Tsin was involved in the Chinese Language Movement in 1968, which called for an official status of the Chinese language. In 1970, the government announced wage cut of the government school teachers. Tsin organised teachers to form the joint office of the Hong Kong educational organisations in protest against the government's move in which he became the convenor.
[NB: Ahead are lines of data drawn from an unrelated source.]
(* ===== verification/Prelude.v ===== *)
(** * A verification library for mwemu

    mwemu emulates x86 and AArch64 programs (shellcode, PE, ELF and Mach-O
    files).  Its core is the crate [libmwemu] (src/crates/libmwemu/src): the
    CPU state (flags and registers), the memory of the guest, the instruction
    handlers that connect them, the allocator behind the emulated heaps, the threads
    and processes they run in, and around them loaders, emulated operating systems and front ends.  This
    library models the layers that every guest instruction goes through and
    proves that they do what an x86 or an AArch64 processor and a paged address
    space do.

    ** Files

    Foundations
    - Prelude.v: machine words as [Z] with explicit wrap-around, bit lemmas,
      the [outcome] monad (a result or a Rust panic) and slices.
    - Scalar.v: little-endian encoding (maps/scalar.rs).
    - BTree.v, Slab.v: the containers the map manager uses: std's [BTreeMap]
      as a sorted finite map, and the crate [slab] as a type class with laws
      and an executable instance.

    CPU state
    - Flags.v: [struct Flags] of arch/x86/flags.rs with its lazily packed
      status word, EFLAGS images.
    - FlagsArith.v, FlagsShift.v: the arithmetic, shift and rotate routines of
      the same file, against specifications in integers.
    - Conditions.v: the sixteen predicates of the conditional instructions
      (engine/instructions/j*.rs, set*.rs, cmov*.rs).
    - Regs.v: [struct Regs64] of arch/x86/regs.rs: fields, register names,
      sub-register views, SIMD registers.

    Guest memory
    - Mem64.v: one region with its permissions (maps/mem64.rs).
    - Tlb.v: the translation cache (maps/tlb.rs).
    - Maps.v: the map manager (maps/mod.rs and part of maps/utilities.rs), all
      operations over any slab.
    - MapsInv.v, MapsLife.v, MapsAlloc.v: its invariant, abstract view and
      theorems: access; creation and removal; search and allocation.
    - MapsRun.v: the operations as a transition system, with the invariant of
      every reachable state and a sample state.
    - MapsFindings.v: concrete runs outside the invariant.

    Instructions
    - Emu.v: the part of [struct Emu] that instructions use, and the
      interfaces [Environment] (hooks, exceptions, console, control transfers)
      and [Iced] (the decoder's register queries).
    - Operands.v, Stack.v: operand access (emu/operands.rs, emu/memory.rs,
      hooks.rs) and the stack (emu/stack.rs); OperandsSpec.v and StackSpec.v
      their theorems.
    - Instructions.v, MulDiv.v: the handlers of engine/instructions/ for
      integer instructions and the wide arithmetic of engine/logic.rs.
    - AluSpec.v, ShiftSpec.v, CondSpec.v, MulDivSpec.v, BitSpec.v, DataSpec.v:
      the handlers refine an abstract machine; FaultSpec.v: what they do when
      an operand cannot be accessed.
    - Samples.v: a sample emulator on which the theorems are applied.

    Repeated string instructions
    - Strings.v: the handlers of MOVS, STOS, LODS, SCAS and CMPS.
    - Rep.v: the REP state machine and the bulk path of
      emu/execution/x86/rep.rs.
    - RepLoop.v: what each handler does to one element, and the loop.
    - RepSpec.v: the bulk path is equivalent to the per-element path; what REP
      STOS and REPE/REPNE SCAS compute.  RepTotal.v: they always return.
    - RepSamples.v: sample runs.

    The heap allocator (maps/heap_allocation.rs)
    - Heap.v: the shared, reference-counted fragments as a store of nodes with
      links, the bins, the hash table, and every operation.
    - HeapLinks.v, HeapBins.v: linked lists of nodes and the free lists of the
      bins; HeapInv.v: the invariant and the abstract view [represents], a list
      of blocks that tile the arena.
    - HeapAlloc.v, HeapFree.v, HeapResize.v, HeapMove.v: the operations
      implement the abstract ones; HeapSpec.v: what clients rely on, over
      histories of requests; HeapClone.v: copies by snapshot.
    - HeapFindings.v, HeapSamples.v: runs that show defects, and samples.

    Threads and processes
    - Threads.v: thread contexts, the table of critical sections, the handle
      table, both schedulers and the single step (threading/context.rs,
      global_locks.rs, scheduler.rs, emu/execution/mod.rs), and the Windows calls
      that block and wake (api/windows/winapi64/kernel32).  Executing an
      instruction is the interface [Executor].
    - SchedSpec.v: the schedulers against a description in terms of time and of
      the cyclic order of the threads; LocksSpec.v: critical sections.
    - ThreadsLinux.v, FutexSpec.v: the thread system calls of Linux
      (syscall/linux/syscall64/thread.rs).
    - WinThreads.v, WinThreadsSpec.v: CreateThread, ResumeThread, SwitchToThread.
    - Process.v, ProcessSpec.v: fork, exit and wait (threading/process.rs,
      api/macos/process.rs), with the memory and heaps that a fork saves.
    - MacThreads.v, MacSpec.v: POSIX threads, mutexes, condition variables and
      [os_unfair_lock] of macOS (api/macos/pthread.rs, api/macos/sync.rs).
    - ThreadSamples.v, ProcessSamples.v, MacSamples.v: sample machines, and runs
      that show defects.

    The memory guard of emulated kernels
    - KernelGuard.v: the ledger of allocations, the verdicts on accesses, the
      findings, and allocation, release and deferred calls (kernel/heap.rs,
      guard.rs, layout.rs and part of mod.rs); KernelSpec.v: its theorems;
      KernelSamples.v: a sample driver, and runs that show what is missed.

    The AArch64 engine
    - A64.v: registers and flags (arch/aarch64/regs.rs), the decoder's operands
      and the helpers of engine/aarch64/helpers.rs; A64Ops.v: one definition per
      handler of engine/aarch64/instructions/, the dispatch of
      engine/aarch64/mod.rs and the step of emu/execution/aarch64/decode.rs.
      Floating point, the decoder (yaxpeax_arm), system calls and library calls
      are methods of the interface [A64Env].
    - A64Spec.v, A64Bits.v: data processing against the Arm manual, in integers
      and bit by bit; A64Mem.v: loads, stores, the exclusive monitor, atomics.
    - A64Total.v: type soundness of the engine; A64Names.v: registers by name;
      A64Samples.v: a sample machine, and runs that depart from the architecture.

    ** How the model corresponds to the code

    Names are those of the source.  A method that takes [&mut self] becomes a
    function from the old state to the new one.  Integers are [Z]; [is_word w]
    states their range and [wrap w] is written wherever the code truncates or
    wraps.  Indexing, slicing, [expect] and [unreachable!] that fail give
    [Panic]; theorems say when an operation returns.  Logging is left out.
    The release profile's wrapping arithmetic is the one modelled.  A handler
    [execute] of engine/instructions/x.rs is [x_execute].  What an instruction
    may call outside the modelled part is a method of [Environment], a
    parameter of every theorem about handlers.

    ** What the theorems show

    - Flags: reading, dumping and loading do not depend on whether a flag is
      pending in the lazy word; each routine returns the right value and the
      right flags at every width and for every operand and count; after a
      comparison the conditions decide the signed and unsigned orders.
    - Registers: each name reads and writes its bit range and nothing else;
      the XMM and YMM registers stay aliased.
    - Memory: reads and writes of every size and of byte runs return and store
      exactly the right bytes, across adjacent regions too, subject to
      permissions; the TLB is invisible; writes to code are logged; creating,
      removing and cutting regions change exactly their addresses; allocation
      returns free ranges; no operation panics from a reachable state.
    - Instructions: on accessible operands each handler computes the result and
      flags of the x86 manual and changes nothing else; on inaccessible ones it
      raises the right exception; the stack grows on demand.
    - REP: without a write hook a string instruction returns in every mode and
      ends within RCX iterations; the bulk path leaves the state of the per-element path.
    - Heap: allocate, free and reallocate implement their abstract versions on
      blocks that tile the arena; live blocks are never moved or overlapped
      while the condition [no_overreach] of reallocate holds and the arena is a
      whole number of units; copies hold the same blocks unless they start from a
      stale fragment ([HeapClone.walks_from_live]).
    - Threads: a step goes to the thread next in turn at the first moment at
      which any can run, and ends although the scheduler calls itself while all
      sleep; a thread that stays runnable gets its turn within a round, as long
      as no fork changes the set of threads.  Critical sections are handed over first come, first
      served, and in every reachable state the blocked threads are the queued
      ones.  Every Linux thread call returns from a well-formed machine; futexes
      wake exactly whom they should; a thread handle leads back to its thread; a
      mutex goes to the next waiter in turn; a broadcast ends with the first of
      the waiters owning the mutex and the others queued for it; a finished
      thread completes its joins.
    - Processes: whatever a forked child does, its exit brings the parent back
      (if no copy of a heap starts from a stale fragment), and the parent reaps it
      exactly once.
    - Kernel guard: what the guard reports is true, and while the chunks of the
      ledger ascend by address it misses nothing; a freed chunk is never handed out
      again, a second release is reported and, in an ascending ledger, so is every
      later access to it; chunks never overlap.
    - AArch64: arithmetic, logic, bit fields, shifts and constants compute what the
      Arm manual says, flags included; a comparison and a branch decide the
      relation of their condition; loads, stores, pairs and atomics move the right
      bytes; a store-exclusive succeeds exactly when the location still holds the
      value loaded, so that an undisturbed loop round is one atomic operation; no
      instruction panics from a well-formed machine.
    - Findings: where the conditions of these theorems are not enforced by the
      code, runs that show what happens.

    ** Bounds

    [validate_write_range] loops once per region it meets; it gets as many
    iterations as there are regions plus two, and the theorem shows that this
    gives an answer.  [unique_map_name] tries numbered names; one attempt more
    than there are names suffices.  The loops of [write_bytes], [memset] and
    the range removal recurse on their data.  The walks of the heap over linked
    fragments get as many steps as fragments were ever made, and the theorems
    about them show that the walk ends; a REP gets RCX iterations
    ([RepTotal.rep_terminates]).  The
    binary search of the ledger gets one round per chunk, and halves its range in
    each.  The schedulers
    call themselves after moving the clock, at most once per thread, and
    [pthread_cond_broadcast] loops at most once per thread; one unit of fuel per
    thread (one more for the loop) gives an answer, which the theorems show.

    ** What is not modelled

    File and console I/O, printing, the instruction decoders (iced_x86 and
    yaxpeax_arm), the cached run loops, control transfers into emulated APIs, the
    x86 SIMD, x87, decimal and system instructions, host floating point,
    exceptions and their dispatch, system calls and API emulation other than the calls that
    manage threads and processes, loaders and front ends.  Most of the
    implementation's lines are emulated library functions whose effect is on
    guest structures and the host; they are left to later work, after
    the x86 SIMD handlers. *)

From Stdlib Require Export ZArith Lia Bool Btauto.
From stdpp Require Export tactics base numbers option.
From stdpp Require Export list.

#[global] Open Scope Z_scope.

(** ** Machine words *)

(** [x as uW]: truncation to the low [w] bits. *)
Definition wrap (w x : Z) : Z := x mod 2 ^ w.

(** [x as iW]: the low [w] bits read as a two's complement integer. *)
Definition sgn (w x : Z) : Z :=
  if Z.testbit x (w - 1) then wrap w x - 2 ^ w else wrap w x.

(** [!x] on a [w]-bit unsigned integer. *)
Definition bnot (w x : Z) : Z := Z.land (Z.lnot x) (Z.ones w).

(** [x << n] on a [w]-bit unsigned integer: the bits pushed past the width
    are lost (Rust panics only when [n >= w]). *)
Definition shl (w x n : Z) : Z := wrap w (Z.shiftl x n).

(** A value representable in [w] bits. *)
Definition is_word (w x : Z) : Prop := 0 <= x < 2 ^ w.

Definition is_wordb (w x : Z) : bool := (0 <=? x) && (x <? 2 ^ w).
Tsin also took the leading role in transforming the office was later into the Hong Kong Professional Teachers' Union (HKPTU) in 1973, the most powerful teachers' union in Hong Kong, but resigned from the chairmanship of the preparatory committee in 1973 after being elected to the Urban Council and was replaced by Szeto Wah.[1]

In 1978, he petitioned to Minister of State for Foreign and Commonwealth Affairs Lord Goronwy Robert and British Members of Parliament Frank Hooley on the constitutional reform in Hong Kong with other Urban Councillors Elsie Elliott and Denny Huang, but their request for reform was not met.[3]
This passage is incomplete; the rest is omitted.